--- What is required ---
Using the entries below, output each line exactly from the first through the one that contains "From S2P Require Import Prelude".

(Stored items)
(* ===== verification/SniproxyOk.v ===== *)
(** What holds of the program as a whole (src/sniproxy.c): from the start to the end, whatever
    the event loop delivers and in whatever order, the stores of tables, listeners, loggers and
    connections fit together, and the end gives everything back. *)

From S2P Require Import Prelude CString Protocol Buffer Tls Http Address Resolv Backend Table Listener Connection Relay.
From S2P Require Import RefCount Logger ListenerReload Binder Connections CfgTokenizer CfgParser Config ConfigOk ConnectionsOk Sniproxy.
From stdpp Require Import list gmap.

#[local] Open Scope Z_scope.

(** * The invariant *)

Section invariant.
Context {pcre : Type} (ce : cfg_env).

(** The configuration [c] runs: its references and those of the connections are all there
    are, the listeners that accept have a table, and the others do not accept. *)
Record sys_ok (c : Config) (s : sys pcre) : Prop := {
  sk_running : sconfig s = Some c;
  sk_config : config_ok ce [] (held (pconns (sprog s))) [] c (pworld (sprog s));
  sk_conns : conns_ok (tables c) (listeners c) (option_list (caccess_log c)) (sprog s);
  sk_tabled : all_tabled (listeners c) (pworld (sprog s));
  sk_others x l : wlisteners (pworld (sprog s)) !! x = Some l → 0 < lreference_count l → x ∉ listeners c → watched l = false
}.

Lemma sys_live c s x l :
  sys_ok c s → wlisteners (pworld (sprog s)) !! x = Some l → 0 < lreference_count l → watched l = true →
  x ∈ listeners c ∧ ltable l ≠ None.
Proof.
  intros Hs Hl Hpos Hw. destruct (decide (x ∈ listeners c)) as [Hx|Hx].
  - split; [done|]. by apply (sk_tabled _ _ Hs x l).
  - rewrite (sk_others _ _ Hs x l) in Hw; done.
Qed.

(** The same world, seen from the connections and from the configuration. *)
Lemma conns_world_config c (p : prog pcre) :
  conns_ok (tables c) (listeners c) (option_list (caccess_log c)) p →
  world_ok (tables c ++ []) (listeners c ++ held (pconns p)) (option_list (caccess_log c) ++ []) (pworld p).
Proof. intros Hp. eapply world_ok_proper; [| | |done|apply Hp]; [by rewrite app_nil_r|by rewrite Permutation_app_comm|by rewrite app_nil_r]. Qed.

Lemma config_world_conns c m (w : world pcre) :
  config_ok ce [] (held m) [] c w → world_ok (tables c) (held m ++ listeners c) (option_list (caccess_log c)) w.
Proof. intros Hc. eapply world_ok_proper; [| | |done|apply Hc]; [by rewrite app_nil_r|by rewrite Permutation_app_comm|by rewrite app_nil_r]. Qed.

--- The answer ---
(* ===== verification/SniproxyOk.v ===== *)
(** What holds of the program as a whole (src/sniproxy.c): from the start to the end, whatever
    the event loop delivers and in whatever order, the stores of tables, listeners, loggers and
    connections fit together, and the end gives everything back. *)

From S2P Require Import Prelude CString Protocol Buffer Tls Http Address Resolv Backend Table Listener Connection Relay.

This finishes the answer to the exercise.